SB 1851 seeks to improve municipal accountability and transparency by introducing a financial penalty for cities that fail to comply with annual audit and reporting requirements outlined in the Texas Local Government Code. Specifically, it amends Chapter 103 by adding Section 103.005, establishing that any individual may report suspected noncompliance with Sections 103.001 (annual audit requirement) or 103.003 (filing of the audit report) to the Texas Attorney General. Upon determination of a violation, the bill bars the noncompliant municipality from adopting an ad valorem tax rate that exceeds the "no-new-revenue" rate for the current or future tax years until compliance is restored.

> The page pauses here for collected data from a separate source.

Definition init_sections_bitmap (mm : mm_bank) (base : Z) : mm_bank * Z :=
  let '(mm, tmp) := foldl (fun '(mm, tmp) r =>
    (upd_section r (set_bitmap tmp) mm, u32 (tmp + 4 * bits_to_long (nr_page (section_at mm r)))))
    (mm, base) (placed_sections mm) in
  (set_bitmaps mm (filter (fun '(a, _) => ~ base <= a < tmp) (bitmaps mm)), tmp).

Fixpoint boot_pages_loop (n : nat) (mm : mm_bank) (map i pv_offset tmp pg : Z) : mm_bank :=
  match n with
  | O => mm
  | S n =>
    let mm := set_bitmaps mm (set_bit (bitmaps mm) map i) in
    let p := page_at mm pg in
    let p := Page (u32 (tmp - pv_offset)) tmp __GFP_KERNEL 1 (pinfo p) (pdata p) in
    let mm := set_pages mm (<[pg := p]> (pages mm)) (init_list (plists mm) (pg + plist_offset)) in
    boot_pages_loop n mm map (i + 1) pv_offset (u32 (tmp + PAGE_SIZE)) (u32 (pg + sizeof_page))
  end.

Definition update_boot_section_info (mm : mm_bank) (r : sref) (kernel_boot_page : Z) : mm_bank * Z :=
  let s := section_at mm r in
  if negb (vir_start s =? KERNEL_VIRTUAL_BASE) then (mm, - EINVAL)
  else
    let mm := boot_pages_loop (Z.to_nat kernel_boot_page) mm (bitmap s) 0 (pv_offset s) (vir_start s)
                (page_table s) in
    (upd_section r (section_add_free (- kernel_boot_page))
      (upd_section r (section_set_current kernel_boot_page) mm), 0).

(** The section found by the loop: the one mapped at the kernel base, or the last. *)
Definition find_boot_section (mm : mm_bank) : option nat :=
  let n := Z.to_nat (nr_section (zone_at mm 0)) in
  match zfirst n 0 (fun i => vir_start (section_at mm (0%nat, Z.to_nat i)) =? KERNEL_VIRTUAL_BASE) with
  | Some i => Some (Z.to_nat i)
  | None => if decide (n = O) then None else Some (n - 1)%nat
  end.

Definition init_page_table (mm : mm_bank) (info : soc_memory_info) : outcome mm_bank :=
  let base := u32 (align (code_end info) 4) in
  let '(mm, base) := init_sections_page_table mm base in
  let base := u32 (align base 4) in
  let '(mm, base) := init_sections_bitmap mm base in
  match find_boot_section mm with
  | None => Panic
  | Some i =>
    let base := u32 (align base PAGE_SIZE) in
    let size := Z.shiftr (u32 (base - KERNEL_VIRTUAL_BASE)) PAGE_SHIFT in
    let mm := upd_zone 0 (zone_add_free (- size)) mm in
    mret (update_boot_section_info mm (0%nat, i) size).1
  end.

(** ** The user zone and the section table *)

Definition user_section (s : mm_section) : mm_section :=
  let mapped := Z.shiftr (maped_size s) PAGE_SHIFT in
  let nr := s32 (nr_page s - mapped) in
  MmSection (u32 (phy_start s + maped_size s)) 0 (s32 (Z.shiftl nr PAGE_SHIFT)) nr 0 0 nr 0 nr
    (u32 (bitmap s + 4 * bits_to_long mapped)) 0 (u32 (page_table s + sizeof_page * mapped)).

Definition give_to_user (us : mm_section) (s : mm_section) : mm_section :=
  MmSection (phy_start s) (vir_start s) (s32 (size s - size us)) (s32 (nr_page s - nr_page us))
    (pv_offset s) (maped_size s) (s32 (nr_page s - nr_page us)) (bm_current s)
    (s32 (nr_free_pages s - nr_page us)) (bitmap s) (section_table_id s) (page_table s).

(** One iteration of [init_user_zone] on (zone 0, zone 3, [j]). *)
Definition user_zone_step (i : nat) (st : mm_zone * mm_zone * nat) : mm_zone * mm_zone * nat :=
  let '(z, uz, j) := st in
  let s := default zero_section (memory_section z !! i) in
  if maped_size s <? s32 (Z.shiftl (nr_page s) PAGE_SHIFT) then
    let us := user_section s in
    let us := MmSection (phy_start us) (vir_start us) (size us) (nr_page us) (pv_offset us)
                (maped_size us) (bm_end us) (bm_current us) (nr_free_pages us) (bitmap us)
                (section_table_id (default zero_section (memory_section uz !! j))) (page_table us) in
    let uz := MmZone (<[j := us]> (memory_section uz)) (nr_section uz + 1) (zone_mutex uz)
                (zone_maped_size uz) (map_base uz) (s32 (page_num uz + nr_page us))
                (s32 (zone_free_pages uz + nr_free_pages us)) in
    let gone := maped_size s =? 0 in
    let s := if gone then zero_section else give_to_user us s in
    let z := MmZone (<[i := s]> (memory_section z)) (nr_section z - (if gone then 1 else 0))
               (zone_mutex z) (zone_maped_size z) (map_base z) (s32 (page_num z - nr_page us))
               (s32 (zone_free_pages z - nr_page us)) in
    (z, uz, S j)
  else st.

The “no-new-revenue tax rate” is defined as the rate that would generate the same amount of revenue as the previous year, excluding new property added to the tax rolls. This provision serves as a fiscal cap, effectively preventing tax increases in jurisdictions that are not in compliance with their basic financial transparency obligations. The tax limitation remains in effect until the municipality completes the required audit and properly files the auditor’s report with the municipal clerk or secretary, as required by law.
The bill applies to tax rates adopted for fiscal years beginning on or after that date. By creating a direct financial consequence tied to statutory compliance, SB 1851 aims to uphold accountability without expanding government bureaucracy. It strengthens public oversight mechanisms and provides taxpayers with recourse against local governments that fail to meet basic transparency standards.